All rhetoric about an austere, core-services budget to the contrary, Charlotte’s profligate spending plans for 2006 and beyond are made clear by a single line-item in the proposed operating budget. The city’s Business Incentive Grant program, which hands out cash to companies threatening to leave town, would grow to a whopping $328,000 by 2007. This is a program that as recently as 2002 spent only $45,000 and, by rights, has exactly no claim on the public purse.

This is why city property and business taxes have to go up? Evidently.

In fact, as evidenced by the millions of dollars in what can only be called very discretionary spending for travel, tourism, dubious econ development plans, and various municipal and cultural organizations, the tax hike itself seems very discretionary. At the very least, tax hikes undertaken to support the city’s current non-core spending array cannot hide behind added spending on police or fire protection as their driving impetus. Charlotte is simply on a spending binge and does not want to let up.

This is revealed by the overall revenue growth the city plans. The city’s property tax take will grow from $186.5 in 2002 to an estimated $251 million in 2007. That’s 25 percent growth in just five years. The other primary source of revenue for the city general fund, the sales tax, shows even an even stronger upward trend. The sales tax raised $33.4 in 2002 and is projected to reach $49.7 in 2007, a 42 percent increase.

No wonder then that the operating budget as a whole will breach $1 billion by 2007, including a staggering $304 million in debt service. Forget world-class city, Charlotte will be a billion-dollar baby for just day-to-day operations of the city.

Even so, a handful of savings proposals are already on the table. The primary spending reductions the budget contemplates center around reducing the frequency of garbage pick-up at apartment complexes and ending landscaping and litter-patrol efforts on state-owned streets and medians, which would save about $1.5 million over the next two years.

But as welcome as that might be, it must be balanced against the $1.2 million in new spending proposed to pay overtime to police officers for uptown traffic control, primarily the result of the opening of the city’s new uptown arena in the fall.

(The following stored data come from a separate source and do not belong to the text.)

Lemma sweet_members (a : attrs) (m : model_t) (n : nat) :
  phase1_built a m -> I (model_sets m) = range n ->
  forall i h c, In ((i, h), c) (sweet_constraints m) <->
    i < n /\ h < n /\ passes (cutactive a) (i, h) = true /\
    c = concavity a (model_sets m) i h.
Proof.
  intros P1 HI i h c. rewrite (sweet_closed P1), HI, in_map_iff. split.
  - intros (k & Heq & Hk). injection Heq as -> <-. simpl.
    apply filter_In in Hk. destruct Hk as [Hk Hp].
    apply in_prod_iff in Hk. unfold range in Hk. rewrite !in_seq in Hk.
    simpl in Hk. repeat split; try lia. exact Hp.
  - intros (Hi & Hh & Hp & ->). exists (i, h). split; [reflexivity|].
    apply filter_In. split; [|exact Hp].
    apply in_prod_iff. unfold range. rewrite !in_seq. lia.
Qed.

(** X3.  With two or more observations, when the mask entry of a unit
    and its next neighbour is truthy, the sweet-spot component repeats the
    elementary Afriat constraint of that unit, as the same expression,
    under the key of the pair. *)
Theorem neighbour_pair_repeats_afriat (v : variant) (a : attrs)
    (act : raw_active) (m : model_t) :
  construct trans_list to_2d_list v a act = Ok m ->
  let n := List.length (y a) in
  2 <= n ->
  forall i c, In (i, c) (afriat_constraints m) ->
    truthy (gate_val (cutactive a) i (next_neighbor n i)) = true ->
    In ((i, next_neighbor n i), c) (sweet_constraints m).
Proof.
  intros H n Hn i c Hin Ht. pose proof (built_I _ _ _ _ _ H) as HI.
  fold n in HI. pose proof (construct_built _ _ _ _ _ H) as [P1 _].
  apply (@afriat_members a m n P1 HI) in Hin. destruct Hin as [Hi ->].
  apply (@sweet_members a m n P1 HI). repeat split; auto using next_neighbor_lt.
  apply passes_iff. split; [exact Ht|].
  intros E. symmetry in E. revert E. apply next_neighbor_neq; assumption.
Qed.

Lemma holds_concavity_self (ln : Q -> Q) (rho : var -> Q) (a : attrs)
    (model : index_sets) (i : nat) :
  holds ln rho (concavity a model i i).
Proof.
  unfold concavity, orientation. destruct (fun_ a); simpl; apply Qle_refl.
Qed.

(** X4.  The elementary Afriat constraints chain the observations in one
    cycle: every unit is the right-hand neighbour in the constraint of
    exactly one unit, its predecessor (the last unit for unit 0).  With a
    single observation the unit is its own neighbour and its constraint is
    satisfied by every assignment. *)
Theorem afriat_cycle (v : variant) (a : attrs) (act : raw_active)
    (m : model_t) :
  construct trans_list to_2d_list v a act = Ok m ->
  let n := List.length (y a) in
  (forall h, h < n ->
     let p := if Nat.eqb h 0 then n - 1 else h - 1 in
     In (p, concavity a (model_sets m) p h) (afriat_constraints m) /\
     forall i c, In (i, c) (afriat_constraints m) ->
       next_neighbor n i = h -> i = p) /\
  (n = 1 ->
   afriat_constraints m = [(0, concavity a (model_sets m) 0 0)] /\
   forall ln rho, component_holds ln rho (afriat_constraints m)).
Proof.
  intros H n. pose proof (built_I _ _ _ _ _ H) as HI. fold n in HI.
  pose proof (construct_built _ _ _ _ _ H) as [P1 _].
  split.
  - intros h Hh p. split.
    + apply (@afriat_members a m n P1 HI).
      assert (Hp : p < n /\ next_neighbor n p = h).
      { unfold p, next_neighbor. destruct (Nat.eqb_spec h 0).
        - rewrite Nat.eqb_refl. lia.
        - destruct (Nat.eqb_spec (h - 1) (n - 1)); lia. }
      destruct Hp as [Hp ->]. auto.
    + intros i c Hin Hnext. apply (@afriat_members a m n P1 HI) in Hin.
      destruct Hin as [Hi _]. unfold p. unfold next_neighbor in Hnext.
      destruct (Nat.eqb_spec i (n - 1)); destruct (Nat.eqb_spec h 0); lia.
  - intros Hn1.
    assert (HA : afriat_constraints m = [(0, concavity a (model_sets m) 0 0)]).
    { rewrite (afriat_closed P1), HI, Hn1. simpl. unfold nextw.
      rewrite HI, Hn1. reflexivity. }
    split; [exact HA|].
    intros ln rho k c Hin. rewrite HA in Hin. destruct Hin as [Heq|[]].
    injection Heq as _ <-. apply holds_concavity_self.
Qed.


Lemma feasible_with_sweet2 (ln : Q -> Q) (rho : var -> Q) (m1 : model_t)
    (cs : list ((nat * nat) * cexpr)) :
  sweet2_constraints m1 = None ->
  (feasible ln rho (with_sweet2 m1 cs)
   <-> feasible ln rho m1 /\ component_holds ln rho cs).
Proof.
  intros Hn. unfold feasible. simpl. rewrite Hn. split.
  - intros (R & L & A & S & S2). repeat split; auto.
    + intros cs' Hcs'. discriminate Hcs'.
  - intros ((R & L & A & S & _) & S2). repeat split; auto.
    intros cs' Hcs'. injection Hcs' as <-. exact S2.
Qed.

(** X5.  A phase-2 class builds the model of its phase-1 class with one
    component added and nothing else changed, and fails with the error of
    the phase-1 class when that one fails (once [active] could be stored);
    so an assignment that satisfies the phase-2 model satisfies the
    phase-1 model. *)
Theorem phase2_adds_one_component (v : variant) (a : attrs)
    (act : raw_active) :
  phase2_variant v = true ->
  (forall m2, construct trans_list to_2d_list v a act = Ok m2 ->
     exists m1 cs,
       construct trans_list to_2d_list (phase1_class v) a act = Ok m1 /\
       sweet2_constraints m1 = None /\
       m2 = with_sweet2 m1 cs /\
       forall ln rho, feasible ln rho m2 <->
                      feasible ln rho m1 /\ component_holds ln rho cs) /\
  (forall stored e,
     stored_active trans_list to_2d_list act = Ok stored ->
     construct trans_list to_2d_list (phase1_class v) a act = Err e ->
     construct trans_list to_2d_list v a act = Err e) /\
  (forall e,
     stored_active trans_list to_2d_list act = Err e ->
     construct trans_list to_2d_list v a act = Err e).
Proof.
  intros Hp.
  assert (G2 : forall m2,
    CQERZG2.CQRZG2 trans_list to_2d_list a act = Ok m2 ->
    exists m1 cs, CQERZG1.CQRZG1 a = Ok m1 /\
      sweet2_constraints m1 = None /\ m2 = with_sweet2 m1 cs).
  { intros m2 H. rewrite CQRZG2_decompose in H.
    bind_inv H. bind_inv H. bind_inv H. bind_inv H. injection H as <-.
    exists v1, v3. split; [exact E0|]. split; [|reflexivity].
    apply CQRZG1_built in E0. tauto. }
  destruct v; try discriminate Hp; simpl; split; [|split| |split].
  - intros m2 H. destruct (G2 m2 H) as (m1 & cs & H1 & Hn & ->).
    exists m1, cs. split; [exact H1|]. split; [exact Hn|].
    split; [reflexivity|]. intros ln rho.
    apply feasible_with_sweet2. exact Hn.
  - intros stored e Hs He. rewrite CQRZG2_decompose, Hs, He. reflexivity.
  - intros e He. rewrite CQRZG2_decompose, He. reflexivity.
  - intros m2 H. rewrite CERZG2_is_expectile_of in H. unfold fmap in H.
    bind_inv H. injection H as <-.
    destruct (G2 _ E) as (m1 & cs & H1 & Hn & ->).
    exists (expectile_of m1), cs. rewrite CERZG1_is_expectile_of, H1.
    split; [reflexivity|]. split; [exact Hn|]. split; [reflexivity|].
    intros ln rho.
    apply (feasible_with_sweet2 ln rho (expectile_of m1) cs). exact Hn.
  - intros stored e Hs He. rewrite CERZG1_is_expectile_of in He.
    rewrite CERZG2_is_expectile_of, CQRZG2_decompose, Hs.
    destruct (CQERZG1.CQRZG1 a); [discriminate He | exact He].
  - intros e He. rewrite CERZG2_is_expectile_of, CQRZG2_decompose, He.
    reflexivity.
Qed.

(** X6.  Changing only [cutactive] changes only the phase-1 sweet-spot
    component; when every pair that passes the old mask passes the new
    one, every old sweet-spot constraint is in the new component, and an
    assignment that satisfies the new model satisfies the old one. *)
Theorem mask_monotone (v : variant) (a : attrs) (mask : list (list gate))
    (act : raw_active) (m m' : model_t) :
  construct trans_list to_2d_list v a act = Ok m ->
  construct trans_list to_2d_list v (with_cutactive a mask) act = Ok m' ->
  let n := List.length (y a) in
  (model_sets m' = model_sets m /\
   objective m' = objective m /\
   regression_constraints m' = regression_constraints m /\
   log_constraints m' = log_constraints m /\
   afriat_constraints m' = afriat_constraints m /\
   sweet2_constraints m' = sweet2_constraints m) /\
  ((forall i h, i < n -> h < n ->
      passes (cutactive a) (i, h) = true -> passes mask (i, h) = true) ->
   incl (sweet_constraints m) (sweet_constraints m') /\
   forall ln rho, feasible ln rho m' -> feasible ln rho m).
Proof.
  intros H H' n.
  pose proof (built_I _ _ _ _ _ H) as HI. fold n in HI.
  pose proof (construct_built _ _ _ _ _ H) as [P1 P2].
  pose proof (construct_built _ _ _ _ _ H') as [P1' P2'].
  assert (Hsets : model_sets m' = model_sets m).
  { destruct P1 as [S _ _ _ _ _], P1' as [S' _ _ _ _ _].
    change (init_sets (with_cutactive a mask)) with (init_sets a) in S'.
    congruence. }
  assert (HE : objective m' = objective m /\
    regression_constraints m' = regression_constraints m /\
    log_constraints m' = log_constraints m /\
    afriat_constraints m' = afriat_constraints m /\
    sweet2_constraints m' = sweet2_constraints m).
  { split; [|split; [|split; [|split]]].
    - destruct P1 as [_ O _ _ _ _], P1' as [_ O' _ _ _ _].
      rewrite O, O', Hsets. reflexivity.
    - destruct P1 as [_ _ (r & Hr & Hc) _ _ _],
               P1' as [_ _ (r' & Hr' & Hc') _ _ _].
      change (CQERZG1.regression_rule (with_cutactive a mask))
        with (CQERZG1.regression_rule a) in Hr'.
      rewrite Hsets in Hc'. congruence.
    - rewrite (log_closed P1), (log_closed P1'), Hsets. reflexivity.
    - rewrite (afriat_closed P1), (afriat_closed P1'), Hsets. reflexivity.
    - destruct (phase2_variant v); [|congruence].
      destruct P2 as (st & Hst & P2), P2' as (st' & Hst' & P2').
      assert (st' = st) by congruence. subst st'.
      rewrite (sweet2_closed P2), (sweet2_closed P2'), Hsets. reflexivity. }
  split; [tauto|].
  intros Hmask.
  assert (Hincl : incl (sweet_constraints m) (sweet_constraints m')).
  { intros [[i h] c] Hin.
    assert (HI' : I (model_sets m') = range n) by (rewrite Hsets; exact HI).
    apply (@sweet_members a m n P1 HI) in Hin.
    destruct Hin as (Hi & Hh & Hp & ->).
    apply (@sweet_members (with_cutactive a mask) m' n P1' HI').
    rewrite Hsets. repeat split; auto. }
  split; [exact Hincl|].
  intros ln rho (R & L & A & S & S2).
  destruct HE as (_ & ER & EL & EA & E2).
  unfold feasible. rewrite <- ER, <- EL, <- EA, <- E2.
  repeat split; auto. intros k c Hin. apply (S k c). apply Hincl, Hin.
Qed.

In addition, $1.1 million has been requested to support garbage collection service for newly annexed areas, which raises the question of why these the areas were annexed at all if they were going to cost the city more money.

Most curious is the $78,000 requested for a Senior Economic Development Specialist who will work to bring development projects to the light rail stations planned for South Corridor rail line. Despite everything the public has been told by city officials over the years, Charlotte’s light rail line must not, in fact, be an economic development engine that knows no bounds, it still needs to be sold and hyped just like the rest of the city.

This is also a concrete example of the half-cent transit sales tax failing to pay for all of the costs associated with the light rail line, much like the millions of dollars in roadway spending associated with the transit stations themselves. Moreover, where there is an economic development specialist there is the risk of future city “incentive” give-ways to developers. Bottom-line, this is yet another non-core expenditure with potential to spin off new costs far, far into the future.

As a result of these kinds of spending proposals throughout the budget, the city council faces a very clear choice in the coming weeks. It can turn to tax hikes as a first resort to continue some ill-conceived and frankly unsustainable spending habits, or it can move to purposely cut the flab from Charlotte’s budget before chronic obesity sets in.